As chief technology officer for Geneos Wealth Management, Dean Rager and his 10-person IT team continuously work on tech solutions for the IBD’s home office and reps to improve efficiency and compliance.
But when it comes to meeting his need to make sure “everything always stays secure,” Rager realized that as a relatively small broker-dealer with about 300 reps and $12 billion in assets, Geneos wasn’t getting the support it needed from its vendors who hold client data. That’s critical, he says, since most cyberattacks “come in from a third-party back door,” if they don’t come from “an advisor’s own email address.”

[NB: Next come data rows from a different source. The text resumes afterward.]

(* ===== verification/Builders.v ===== *)
(** The builders of fragments and ropes ([FragmentBuilder] and [RopeBuilder] in
    [crates/text/src/text.rs]): what they write. *)
From S2P Require Import Prelude Clock Locator SumTree TreeFind Cursor TreeWeight ParTree Iter Keyed TreeMap UndoMap.
From S2P Require Import Utf8 Chunk Rope Fragments FragmentLaws.

(** ** Ropes *)
Definition room : Z := 6 ^ 16 - 3.
(** A cursor between the texts [a] and [b]. *)
Definition between (c : Rope.cursor) (a b : str) : Prop :=
  ∃ w v before after, Rope.at_offset w v c a b before after ∧ w < room ∧ v < room.
(** A rope that holds a text. *)
Definition has (r : Rope.t) (s : str) : Prop := ∃ w, Rope.holds w r s.

Lemma between_start r w s : Rope.holds w r s → w < room → ∃ c, Rope.cursor_at r 0 = Some c ∧ between c [] s.
Proof.
  unfold room. intros Hr Hw. destruct (Rope.cursor_at_ok w r [] s Hr) as (c & before & after & E & Hc & _); [lia|].
  exists c. split; [exact E|]. by exists w, w, before, after.
Qed.
Lemma between_sized c a b : between c a b → sized (a ++ b).
Proof.
  intros (w & v & before & after & Hc & _). rewrite <- (Rope.at_concat _ _ _ _ _ _ _ Hc).
  apply (Rope.o_rope _ _ _ _ _ _ _ Hc).
Qed.
(** Moving the next part of an old text to the end of a new one. *)
Lemma slice_append c a m b r s :
  between c a (m ++ b) → has r s → sized (s ++ m) →
  ∃ c' x r', Rope.cursor_slice c (Rope.cursor_offset c +w64 str_len m) = Some (c', x) ∧
    Rope.append r x = Some r' ∧ between c' (a ++ m) b ∧ has r' (s ++ m).
Proof.
  intros Hb (wr & Hr) Hs. pose proof (between_sized _ _ _ Hb) as Hsz. destruct Hb as (w & v & before & after & Hc & Hw & Hv).
  unfold Rope.cursor_offset. rewrite (Rope.o_offset _ _ _ _ _ _ _ Hc). unfold room in *.
  assert (str_len a +w64 str_len m = str_len (a ++ m)) as ->.
  { rewrite str_len_app. apply wrap64_small. pose proof (str_len_nonneg a). pose proof (str_len_nonneg m).
    pose proof (str_len_nonneg b). unfold sized in Hsz. rewrite !str_len_app in Hsz. lia. }
  destruct (Rope.cursor_slice_ok w v c a m b before after Hc) as (c' & x & v' & before' & after' & E & Hx & Hc' & _ & Hv'); [lia|].
  destruct (Rope.rope_append_ok wr _ r x s m Hr Hx) as (r' & Er & Hr'); [lia|done|].
  exists c', x, r'. split_and!; [done|done| |by eexists]. exists w, v', before', after'. unfold room. split_and!; [done|lia..].
Qed.
Lemma rope_suffix_append c a b r s :
  between c a b → has r s → sized (s ++ b) →
  ∃ x r', Rope.cursor_suffix c = Some x ∧ Rope.append r x = Some r' ∧ has r' (s ++ b).
Proof.
  intros (w & v & before & after & Hc & Hw & Hv) (wr & Hr) Hs. unfold room in *.
  destruct (Rope.cursor_suffix_ok w v c a b before after Hc) as (x & E & Hx); [lia|].
  destruct (Rope.rope_append_ok wr _ r x s b Hr Hx) as (r' & Er & Hr'); [lia|done|].
  exists x, r'. split_and!; [done..|by eexists].
Qed.

(** How far the builder has got in the old texts, and what it wrote: [av] and
    [bv] are behind and ahead in the old visible text, [ad] and [bd] in the
    deleted one, [ov] and [od] are the new texts. *)
Record ropes_at (rb : RopeBuilder.t) (av bv ad bd ov od : str) : Prop := {
  r_visible : between (RopeBuilder.old_visible_cursor rb) av bv;
  r_deleted : between (RopeBuilder.old_deleted_cursor rb) ad bd;
  r_new_visible : has (RopeBuilder.new_visible rb) ov;
  r_new_deleted : has (RopeBuilder.new_deleted rb) od;
}.
Definition pick (b : bool) (s : str) : str := if b then s else [].

Lemma ropes_push rb (was now : bool) t av bv ad bd ov od :
  ropes_at rb av (pick was t ++ bv) ad (pick (negb was) t ++ bd) ov od →
  sized (ov ++ pick now t) → sized (od ++ pick (negb now) t) →
  ∃ rb', RopeBuilder.push rb (str_len t) was now = Some rb' ∧
    ropes_at rb' (av ++ pick was t) bv (ad ++ pick (negb was) t) bd (ov ++ pick now t) (od ++ pick (negb now) t).
Proof.
  intros [Hv Hd Hnv Hnd] Hsv Hsd. unfold RopeBuilder.push.
  destruct was, now; cbn [pick negb app] in *; rewrite ?app_nil_r in *;
    match goal with
    | H : between _ _ (t ++ _), N : has ?r _, S : sized (_ ++ t) |- context [Rope.append ?r _] =>
        destruct (slice_append _ _ _ _ _ _ H N S) as (c & x & r' & -> & E & Hc & Hr)
    end; cbn [mbind option_bind]; rewrite E; cbn [mbind option_bind]; eexists; (split; [done|]); by split.
Qed.
Lemma ropes_append rb (v d : str) av bv ad bd ov od :
  ropes_at rb av (v ++ bv) ad (d ++ bd) ov od → sized (ov ++ v) → sized (od ++ d) →
  ∃ rb', RopeBuilder.append rb (mk_text (str_len v) (str_len d)) = Some rb' ∧
    ropes_at rb' (av ++ v) bv (ad ++ d) bd (ov ++ v) (od ++ d).
Proof.
  intros H Hv Hd. unfold RopeBuilder.append. cbn [visible deleted].
  destruct (ropes_push rb true true v av bv ad (d ++ bd) ov od H Hv) as (rb1 & -> & H1).
  { cbn [pick negb]. rewrite app_nil_r. by destruct (r_new_deleted _ _ _ _ _ _ _ H) as (? & [_ ?]%Rope.holds_text). }
  cbn [pick negb] in H1. rewrite !app_nil_r in H1. cbn [mbind option_bind].
  destruct (ropes_push rb1 false false d (av ++ v) bv ad bd (ov ++ v) od H1) as (rb2 & -> & H2); cbn [pick negb] in *;
    rewrite ?app_nil_r in *; [done..|]. by exists rb2.
Qed.
Lemma ropes_push_str rb u av bv ad bd ov od :
  ropes_at rb av bv ad bd ov od → scalars u → sized (ov ++ u) →
  ∃ rb', RopeBuilder.push_str rb (encode u) = Some rb' ∧ ropes_at rb' av bv ad bd (ov ++ u) od.
Proof.
  intros [Hv Hd (w & Hnv) Hnd] Hu Hs. unfold RopeBuilder.push_str.
  destruct (Rope.rope_push_ok w _ ov u Hnv Hu Hs) as (r & -> & Hr). cbn [mbind option_bind].
  eexists. split; [done|]. split; [done..|by eexists|done].
Qed.
Lemma ropes_finish rb av bv ad bd ov od :
  ropes_at rb av bv ad bd ov od → sized (ov ++ bv) → sized (od ++ bd) →
  ∃ rv rd, RopeBuilder.finish rb = Some (rv, rd) ∧ has rv (ov ++ bv) ∧ has rd (od ++ bd).
Proof.
  intros [Hv Hd Hnv Hnd] Hsv Hsd. unfold RopeBuilder.finish.
  destruct (rope_suffix_append _ _ _ _ _ Hv Hnv Hsv) as (x & r & -> & E & Hr). cbn [mbind option_bind]. rewrite E.
  destruct (rope_suffix_append _ _ _ _ _ Hd Hnd Hsd) as (y & q & -> & E' & Hq). cbn [mbind option_bind]. rewrite E'.
  cbn [mbind option_bind]. by exists r, q.
Qed.

(** ** Fragments *)
Definition chunk_fragments (c : FragmentBuilder.chunk) : list Fragment.t :=
  match c with FragmentBuilder.Tree t => SumTree.contents t | FragmentBuilder.Loose l => l end.
Definition chunk_ok (c : FragmentBuilder.chunk) : Prop :=
  match c with FragmentBuilder.Tree t => ∃ h, SumTree.wf h t | FragmentBuilder.Loose _ => True end.
(** The builder has been given the fragments [l]. *)
Record built (fb : FragmentBuilder.t) (l : list Fragment.t) : Prop := {
  b_chunks : Forall chunk_ok (FragmentBuilder.chunks fb);
  b_fragments : flat_map chunk_fragments (FragmentBuilder.chunks fb) = l;
  b_summary : FragmentBuilder.summary fb = measure l;
}.

Lemma built_new t l : SumTree.represents t l → built (FragmentBuilder.new t) l.
Proof.
  intros Ht. pose proof (SumTree.represents_empty _ _ Ht) as He. unfold FragmentBuilder.new.
  split; cbn; [| |by apply SumTree.represents_summary].
  - destruct (SumTree.is_empty t); [done|]. apply Forall_singleton. by destruct Ht.
  - destruct (SumTree.is_empty t); [symmetry; by apply He|]. cbn. rewrite app_nil_r. by destruct Ht.
Qed.
Lemma built_append fb l t k :
  built fb l → SumTree.represents t k → Forall fragment_ok (l ++ k) → built (FragmentBuilder.append fb t) (l ++ k).
Proof.
  intros [Hc Hf Hs] Ht Hok. pose proof (SumTree.represents_empty _ _ Ht) as He. unfold FragmentBuilder.append.
  destruct (SumTree.is_empty t).
  { rewrite (proj1 He eq_refl), app_nil_r. by split. }
  split; cbn [FragmentBuilder.chunks FragmentBuilder.summary].
  - apply Forall_app. split; [done|]. apply Forall_singleton. by destruct Ht.
  - rewrite flat_map_app, Hf. cbn. rewrite app_nil_r. by destruct Ht as [_ ->].
  - rewrite Hs, (SumTree.represents_summary _ _ Ht). symmetry. apply measure_app; [|done].
    intros ->. destruct He as [_ He]. by specialize (He eq_refl).
Qed.
Lemma built_push fb l f :
  built fb l → built (FragmentBuilder.push fb f) (l ++ [f]).
Proof.
  intros [Hc Hf Hs]. unfold FragmentBuilder.push.
  split; cbn [FragmentBuilder.chunks FragmentBuilder.summary]; [| |by rewrite Hs, measure_snoc_fragment];
    destruct (FragmentBuilder.chunks fb) as [|c cs _] using rev_ind; cbn in *;
    rewrite ?list.last_snoc, ?removelast_last; try by (constructor || (by rewrite <- Hf)).
  - apply SumTree.Forall_snoc in Hc as [Hc1 Hc2]. destruct c; repeat (apply Forall_app; split); repeat constructor; done.
  - rewrite flat_map_app in Hf. rewrite <- Hf. destruct c; rewrite ?flat_map_app; cbn; by rewrite ?app_nil_r, ?app_assoc.
Qed.
Lemma built_tree fb l :
  built fb l → Forall fragment_ok l → ∃ t, FragmentBuilder.to_sum_tree fb = Some t ∧ SumTree.represents t l.
Proof.
  intros [Hc <- _]. unfold FragmentBuilder.to_sum_tree. generalize (FragmentBuilder.chunks fb) Hc. clear.
  intros cs. induction cs as [|c cs IH] using rev_ind; intros Hc Hok.
  { exists SumTree.new. split; [done|]. apply SumTree.represents_new. }
  apply SumTree.Forall_snoc in Hc as [Hc1 Hc2]. rewrite flat_map_app in Hok |- *. cbn [flat_map] in *. rewrite app_nil_r in *.
  destruct (IH Hc1) as (t & Et & Ht); [by apply Forall_app in Hok as [? _]|].
  rewrite foldl_app. cbn [foldl]. rewrite Et. cbn [mbind option_bind].
  destruct c as [s|f]; cbn [chunk_fragments chunk_ok] in *.
  - apply SumTree.represents_append; [done| |done]. by split.
  - assert (valid f) as Hv by by apply Forall_app in Hok as [_ ?].
    assert (∃ s, SumTree.from_iter f = Some s ∧ SumTree.represents s f) as (s & Es & Hs)
      by by apply SumTree.represents_from_iter.
    rewrite ParTree.par_is_sequential, Es by done. cbn [mbind option_bind].
    assert (SumTree.append t s = (if Nat.ltb 1024 (length f) then SumTree.append t s else SumTree.append t s)) as <-
      by by destruct (Nat.ltb _ _).
    by apply SumTree.represents_append.
Qed.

That’s why Denver-based Geneos has joined cleverDome, the cybersecurity co-op that provides the cloud software NetFoundry to “enforce some kind of standards so we look like” one of the larger enterprises that can demand better cyber support from those third-party vendors.
“I’ve known Aaron [Spradlin, co-founder and CEO of cleverDome] for ages,” but in conducting his own due diligence on the firm, Rager realized that joining cleverDome would be a way of leveraging “a hell of a lot more than my thoughts and those of my team on what to do right or wrong” when it comes to keeping Geneos’ data secure.

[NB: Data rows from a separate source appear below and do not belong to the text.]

(* ===== verification/EditMachine.v ===== *)
(** What the steps of an edit do ([Buffer.edit_state] of [Buffer]): how the
    cursor over the old fragments, the new fragments and the new ropes move
    together. Both ways to apply an edit, at the replica where it is made and at
    the others, are compositions of these steps. *)
From S2P Require Import Prelude Clock Locator Patch SumTree TreeFind Cursor TreeWeight ParTree Iter Keyed TreeMap UndoMap.
From S2P Require Import Utf8 Rope Fragments Buffer FragmentLaws Builders Cells.
Import Buffer.

(** A patch that is extended by one replacement. *)
Lemma relates_text p (a b d s : str) :
  Patch.relates 0 0 p (encode a) (encode b) →
  Patch.relates 0 0 (Patch.push p (Edit.mk (str_len a) (str_len a + str_len d) (str_len b) (str_len b + str_len s)))
    (encode (a ++ d)) (encode (b ++ s)).
Proof.
  intros H%(λ H, Patch.relates_push 0 0 p _ _ (encode d) (encode s) H). rewrite !encode_app.
  pose proof (len_encode a) as Ea. pose proof (len_encode b) as Eb. pose proof (len_encode d) as Ed. pose proof (len_encode s) as Es.
  unfold len in *. by rewrite Ea, Eb, Ed, Es in H.
Qed.

(** ** What was written *)
(** A fragment is taken over, written again (its identifier or its range
    changed), deleted, or new. *)
Inductive tag := Kept | Moved | Deleted | Inserted.
#[global] Instance tag_eq_dec : EqDecision tag.
Proof. solve_decision. Defined.
Record written := mk_written { w_tag : tag; w_cell : cell }.
Implicit Types (out : list written) (c : cell) (bf rest cs : list cell) (t m q s : str).
Definition cells out : list cell := map w_cell out.
Definition all_len (l : list atom) : Z := measured_len (λ _, true) l.
Definition doc out : list atom := atoms (cells out).
Definition with_tag (p : tag → bool) out : list Fragment.t := frags (cells (filter (λ w, p (w_tag w) = true) out)).
Definition is_new (x : tag) : bool := match x with Kept => false | _ => true end.
Definition is_changed (x : tag) : bool := match x with Deleted | Inserted => true | _ => false end.
Definition is_insertion (x : tag) : bool := match x with Inserted => true | _ => false end.
Definition kept cs : list written := map (mk_written Kept) cs.

Lemma cells_app out out' : cells (out ++ out') = cells out ++ cells out'.
Proof. apply map_app. Qed.
Lemma doc_app out out' : doc (out ++ out') = doc out ++ doc out'.
Proof. unfold doc. by rewrite cells_app, atoms_app. Qed.
Lemma doc_one x c : doc [mk_written x c] = atoms_of c.
Proof. apply atoms_one. Qed.
Lemma cells_kept cs : cells (kept cs) = cs.
Proof. unfold cells, kept. rewrite map_map. apply map_id. Qed.
Lemma doc_kept cs : doc (kept cs) = atoms cs.
Proof. unfold doc. by rewrite cells_kept. Qed.
Lemma with_tag_app p out out' : with_tag p (out ++ out') = with_tag p out ++ with_tag p out'.
Proof. unfold with_tag. by rewrite list.filter_app, cells_app, frags_app. Qed.
Lemma with_tag_one p x c : with_tag p [mk_written x c] = if p x then [frag c] else [].
Proof. unfold with_tag. rewrite filter_cons. cbn [w_tag]. destruct (p x); [by rewrite decide_True|by rewrite decide_False]. Qed.
Lemma with_tag_kept p cs : p Kept = false → with_tag p (kept cs) = [].
Proof.
  intros H. unfold with_tag. induction cs as [|c cs IH]; [done|]. cbn [kept map]. rewrite filter_cons. cbn [w_tag].
  rewrite decide_False by by rewrite H. exact IH.
Qed.

(** ** Where the walk is *)
(** Before and after the text [t] of the current fragment, which was consumed. *)
Definition behind bf t rest : list atom :=
  atoms bf ++ match rest with c :: _ => atoms_from (frag c) (Fragment.insertion_offset (frag c)) t | [] => [] end.
Definition ahead t rest : list atom :=
  match rest with
  | c :: rest =>
      atoms_from (frag c) (Fragment.insertion_offset (frag c) + str_len t) (drop (length t) (chars c)) ++ atoms rest
  | [] => []
  end.
Lemma ahead_start rest : ahead [] rest = atoms rest.
Proof. destruct rest; [done|]. cbn. by rewrite Z.add_0_r, drop_0. Qed.
Lemma ahead_cons t m q c rest :
  chars c = t ++ m ++ q →
  ahead t (c :: rest) = atoms_from (frag c) (Fragment.insertion_offset (frag c) + str_len t) m ++ ahead (t ++ m) (c :: rest).
Proof.
  intros E. cbn [ahead]. rewrite E. rewrite drop_app_length, (app_assoc t m q), drop_app_length.
  by rewrite atoms_from_app, str_len_app, <- app_assoc, Z.add_assoc.
Qed.
Lemma ahead_done c rest : ahead (chars c) (c :: rest) = atoms rest.
Proof. cbn. by rewrite drop_all. Qed.
Lemma behind_start bf rest : behind bf [] rest = atoms bf.
Proof. unfold behind. destruct rest; cbn; apply app_nil_r. Qed.
Lemma behind_app bf t m c rest :
  behind bf (t ++ m) (c :: rest)
  = behind bf t (c :: rest) ++ atoms_from (frag c) (Fragment.insertion_offset (frag c) + str_len t) m.
Proof. unfold behind. by rewrite atoms_from_app, app_assoc. Qed.
Lemma behind_done bf c rest : behind bf (chars c) (c :: rest) = atoms (bf ++ [c]).
Proof. unfold behind. by rewrite atoms_app, atoms_one. Qed.
Lemma behind_ahead bf t rest :
  match rest with c :: _ => t `prefix_of` chars c | [] => t = [] end →
  atoms (bf ++ rest) = behind bf t rest ++ ahead t rest.
Proof.
  destruct rest as [|c rest]; [intros ->; unfold behind; cbn; by rewrite !app_nil_r|]. intros [m E].
  unfold behind. rewrite atoms_app, <- app_assoc. f_equal. rewrite <- (ahead_start (c :: rest)).
  rewrite (ahead_cons [] t m c rest E). cbn [str_len app]. by rewrite Z.add_0_r.
Qed.

(** Where the fragments that were written come from. *)
Definition piece c' c : Prop :=
  Fragment.timestamp (frag c') = Fragment.timestamp (frag c) ∧
  ∃ t q, chars c = t ++ chars c' ++ q ∧
    Fragment.insertion_offset (frag c') = Fragment.insertion_offset (frag c) + str_len t.
Definition marks (timestamp : Lamport.t) (x : tag) : list Lamport.t := match x with Deleted => [timestamp] | _ => [] end.
Definition comes_from (timestamp : Lamport.t) cs (w : written) : Prop :=
  match w_tag w with
  | Inserted => Fragment.timestamp (frag (w_cell w)) = timestamp ∧ Fragment.deletions (frag (w_cell w)) = []
  | Kept => w_cell w ∈ cs
  | x => ∃ c, c ∈ cs ∧ piece (w_cell w) c ∧
           Fragment.deletions (frag (w_cell w)) = Fragment.deletions (frag c) ++ marks timestamp x
  end.

(** ** The state of an edit *)
Section machine.
Context {D : Type} `{!Dimension D FragmentSummary, !Measured D Fragment.t FragmentSummary,
  !Positions D Fragment.t FragmentSummary}.
Abbreviation state := (edit_state D).
Variable timestamp : Lamport.t.
(** The text that is still to be inserted is no longer than [extra]. *)
Record sim (extra : Z) (st : state) out bf t rest : Prop := {
  m_cursor : Cursor.positioned (old_fragments st) (frags bf) (frags rest);
  m_prefix : match rest with c :: _ => t `prefix_of` chars c | [] => t = [] end;
  m_old : Forall cell_ok (bf ++ rest);
  m_out : Forall cell_ok (cells out);
  m_built : built (new_fragments st) (frags (cells out));
  m_ropes : ∃ av ad, ropes_at (new_ropes st) av (text_of true (ahead t rest)) ad (text_of false (ahead t rest))
                       (text_of true (doc out)) (text_of false (doc out));
  m_insertions : new_insertions st = map insert_new (with_tag is_new out);
  m_slices : slices st = map (from_fragment timestamp) (with_tag is_changed out);
  m_offset : insertion_offset st = total Fragment.len (with_tag is_insertion out);
  m_patch : Patch.relates 0 0 (edits_patch st) (encode (text_of true (behind bf t rest))) (encode (text_of true (doc out)));
  m_from : Forall (comes_from timestamp (bf ++ rest)) out;
  m_small : all_len (doc out) + all_len (ahead t rest) + extra < 2 ^ 32;
  m_small_old : all_len (atoms (bf ++ rest)) < 2 ^ 32;
  m_extra : 0 ≤ extra;
}.

Lemma all_len_nonneg l : 0 ≤ all_len l.
Proof. apply measured_nonneg. Qed.
Lemma all_len_app l k : all_len (l ++ k) = all_len l + all_len k.
Proof. apply measured_app. Qed.
Lemma all_len_from f o s : all_len (atoms_from f o s) = str_len s.
Proof. apply (measured_from (λ _ _, true)). Qed.
Lemma measured_le p l : measured_len p l ≤ all_len l.
Proof.
  unfold all_len. induction l as [|a l IH]; cbn; [done|]. pose proof (a_len_pos a). unfold measured_len in IH. case_match; lia.
Qed.
Lemma text_of_le b l : str_len (text_of b l) ≤ all_len l.
Proof. rewrite text_len. apply measured_le. Qed.

Lemma sim_item extra st out bf t rest : sim extra st out bf t rest → Cursor.item (old_fragments st) = Some (head (frags rest)).
Proof. intros H. eapply Cursor.item_ok, m_cursor, H. Qed.
Lemma sim_current extra st out bf t c rest : sim extra st out bf t (c :: rest) → current st = Some (frag c).
Proof. intros H. unfold current. by rewrite (sim_item _ _ _ _ _ _ H). Qed.
Lemma sim_start extra st out bf t rest : sim extra st out bf t rest → Cursor.start (old_fragments st) = dim D (frags bf).
Proof. intros H. eapply Cursor.p_position, m_cursor, H. Qed.
Lemma sim_end extra st out bf t rest :
  sim extra st out bf t rest →
  Cursor.end_ (old_fragments st) = Some (dim D (frags (bf ++ match rest with c :: _ => [c] | [] => [] end))).
Proof.
  intros H. rewrite (Cursor.end_ok _ _ _ (m_cursor _ _ _ _ _ _ H)), frags_app. by destruct rest.
Qed.
Lemma sim_new_start extra st out bf t rest : sim extra st out bf t rest → new_start st = str_len (text_of true (doc out)).
Proof.
  intros H. unfold new_start. rewrite (b_summary _ _ (m_built _ _ _ _ _ _ H)), measure_text. cbn [visible].
  rewrite visible_cells by apply (m_out _ _ _ _ _ _ H). apply wrap64_small.
  pose proof (text_of_le true (doc out)). pose proof (str_len_nonneg (text_of true (doc out))).
  pose proof (m_small _ _ _ _ _ _ H). pose proof (all_len_nonneg (ahead t rest)). pose proof (m_extra _ _ _ _ _ _ H). unfold doc in *. lia.
Qed.
Lemma sim_max_id extra st out bf t rest : sim extra st out bf t rest → new_max_id st = last_id (frags (cells out)).
Proof. intros H. unfold new_max_id. by rewrite (b_summary _ _ (m_built _ _ _ _ _ _ H)), measure_id. Qed.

That “whole co-op groupthink” on cybersecurity best practices and how to implement those practices is just one of the reasons Geneos joined cleverDome. Within the co-op are also entities that can help firms in writing compliant cybersecurity policies and in conducting penetration tests of its computer networks.
But perhaps the most immediate benefit to Geneos is adopting cleverDome’s NetFoundry system, which was rolled out last year for the financial services industry by Tata Communications. NetFoundry is cloud software (or SAAS) that implements what is called a software defined perimeter (SDP), a much more secure type of a virtual private network. Once deployed at both the router and rep levels, NetFoundry’s SDP makes Geneos’ servers “invisible to the internet,” Rager says “For lack of a better term we’ve created our own dark web” which frustrates hackers.

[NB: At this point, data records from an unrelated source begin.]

(** *** The characters of the result *)
Fixpoint new_atoms (off : Z) (es : edits) : list atom :=
  match es with
  | [] => []
  | (_, u) :: es => new_text_atoms off u ++ new_atoms (off + str_len u) es
  end.
Lemma applied_map {B} (g : atom → B) n off es l :
  (∀ a, g (mark a) = g a) → map g (apply_edits n off es l) ≡ₚ map g (new_atoms off es) ++ map g l.
Proof.
  intros Hm. revert n off l. induction es as [|[[start stop] u] es IH]; intros n off l; [done|]. cbn [apply_edits new_atoms].
  pose proof (take_measured_app p (start - n) l) as E1. destruct (take_measured p _ l) as [a l1].
  pose proof (span_whole l1) as E2. destruct (span l1) as [k l2]. pose proof (take_measured_app p (stop - start) l2) as E3. destruct (take_measured p _ l2) as [d l3].
  cbn [fst snd] in *. subst l l1 l2. rewrite !map_app, map_map, (map_ext _ g Hm), IH. solve_Permutation.
Qed.
Lemma applied_keys n off es l :
  (∀ a, a_key (mark a) = a_key a) → a_keys (apply_edits n off es l) ≡ₚ a_keys (new_atoms off es) ++ a_keys l.
Proof. apply applied_map. Qed.
Lemma from_keys f o s : NoDup (a_keys (atoms_from f o s)) ∧
  Forall (λ a, a_timestamp a = Fragment.timestamp f ∧ o ≤ a_offset a < o + str_len s) (atoms_from f o s).
Proof.
  revert o. induction s as [|c s IH]; intros o; cbn; [by split; constructor|].
  destruct (IH (o + len_utf8 c)) as [H1 H2]. pose proof (len_utf8_bounds c). pose proof (str_len_nonneg s). split.
  - apply NoDup_cons. split; [|done]. intros (a & Ea & Ha)%list_elem_of_fmap. apply (proj1 (Forall_forall _ _) H2) in Ha as [_ Ha].
    unfold a_key in Ea. injection Ea as _ Ea. cbn in *. lia.
  - constructor; [cbn; split; [done|lia]|]. eapply Forall_impl; [exact H2|]. cbn. intros a [? ?]. split; [done|lia].
Qed.
Lemma new_atoms_keys off es : NoDup (a_keys (new_atoms off es)) ∧
  Forall (λ a, a_timestamp a = timestamp ∧ off ≤ a_offset a) (new_atoms off es).
Proof.
  revert off. induction es as [|[r u] es IH]; intros off; [by split; constructor|]. cbn [new_atoms].
  destruct (from_keys (Fragment.mk Locator.min timestamp off (str_len u) true [] Global.new) off u) as [H1 H2].
  destruct (IH (off + str_len u)) as [H3 H4]. pose proof (str_len_nonneg u). split.
  - rewrite map_app. apply NoDup_app. split_and!; [done| |done].
    intros k (a & -> & Ha)%list_elem_of_fmap (b & Eb & Hb)%list_elem_of_fmap. apply (proj1 (Forall_forall _ _) H2) in Ha as [_ Ha].
    apply (proj1 (Forall_forall _ _) H4) in Hb as [_ Hb]. unfold a_key in Eb. injection Eb as _ Eb. lia.
  - apply Forall_app. split; [eapply Forall_impl; [exact H2|]|eapply Forall_impl; [exact H4|]]; cbn; intros a [? ?]; (split; [done|lia]).
Qed.
Lemma applied_nodup n off es l :
  (∀ a, a_key (mark a) = a_key a) → NoDup (a_keys l) → Forall (λ a, a_timestamp a ≠ timestamp) l →
  NoDup (a_keys (apply_edits n off es l)) ∧ ∀ key, key ∈ a_keys l → key ∈ a_keys (apply_edits n off es l).
Proof.
  intros Hm Hl Hf. pose proof (applied_keys n off es l Hm) as Hp. split; [|intros k Hk; rewrite Hp; apply elem_of_app; by right].
  rewrite Hp. destruct (new_atoms_keys off es) as [H1 H2]. apply NoDup_app. split_and!; [done| |done].
  intros k (a & -> & Ha)%list_elem_of_fmap (b & Eb & Hb)%list_elem_of_fmap. apply (proj1 (Forall_forall _ _) H2) in Ha as [Ha _].
  apply (proj1 (Forall_forall _ _) Hf) in Hb. unfold a_key in Eb. injection Eb as Eb _. congruence.
Qed.
End apply.
Lemma shortest_all l : shortest (λ _, true) l.
Proof. destruct l as [|a l _] using rev_ind; [by left|]. right. by exists l, a. Qed.
(** What matters is what the predicates say of the characters that are there. *)
Section same_apply.
Variables (p p' skip skip' : atom → bool) (mark mark' : atom → atom) (ts : Lamport.t).
Definition alike (a : atom) : Prop := p a = p' a ∧ skip a = skip' a ∧ mark a = mark' a.
Lemma take_measured_ext n l : Forall alike l → take_measured p n l = take_measured p' n l.
Proof. intros H. revert n. induction H as [|a l (E & _) _ IH]; intros n; [done|]. cbn. by rewrite E, IH. Qed.
Lemma span_ext l : Forall alike l → span skip l = span skip' l.
Proof. induction 1 as [|a l (_ & E & _) _ IH]; [done|]. cbn. by rewrite E, IH. Qed.
Lemma apply_edits_ext es : ∀ n off l, Forall alike l →
  apply_edits p skip mark ts n off es l = apply_edits p' skip' mark' ts n off es l ∧
  (applicable p skip n es l ↔ applicable p' skip' n es l).
Proof.
  induction es as [|[[start stop] u] es IH]; intros n off l H; [done|]. cbn [apply_edits applicable].
  rewrite <- (take_measured_ext _ l) by done. pose proof (take_measured_app p (start - n) l) as E1. destruct (take_measured p (start - n) l) as [x l1].
  cbn [fst snd] in E1. subst l. apply Forall_app in H as [Hx H]. rewrite <- span_ext by done.
  pose proof (span_whole skip l1) as E2. destruct (span skip l1) as [k l2]. cbn [fst snd] in E2. subst l1. apply Forall_app in H as [_ H].
  rewrite <- (take_measured_ext _ l2) by done. pose proof (take_measured_app p (stop - start) l2) as E3.
  destruct (take_measured p (stop - start) l2) as [d l3]. cbn [fst snd] in E3. subst l2. apply Forall_app in H as [Hd H].
  assert (∀ y, Forall alike y → measured_len p y = measured_len p' y ∧ map mark y = map mark' y) as Hsame.
  { intros y Hy. split; [apply measured_ext|apply map_ext_Forall]; (eapply Forall_impl; [exact Hy|]); by intros a (? & ? & ?). }
  destruct (IH stop (off + str_len u) l3 H) as [-> ->]. destruct (Hsame x Hx) as [-> _], (Hsame d Hd) as [-> ->]. done.
Qed.
End same_apply.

So why should Geneos care about hackers?
“We get about 10,000 rejections every 20 minutes” on its servers, says Rager, with 50% coming from foreign actors which Geneos can auto-reject “since we don’t do foreign business.” That still leaves “15,000 pings an hour of our system by bad actors looking for weaknesses. That’s significant.”
By deploying cleverDome’s technology, “those 10,000 attacks go to zero,” reports Rager. Even if a “brilliant” hacker can defeat NetFoundry’s defenses, Rager says, cleverDome’s distributed server architecture means any data the hacker accesses is “worthless.”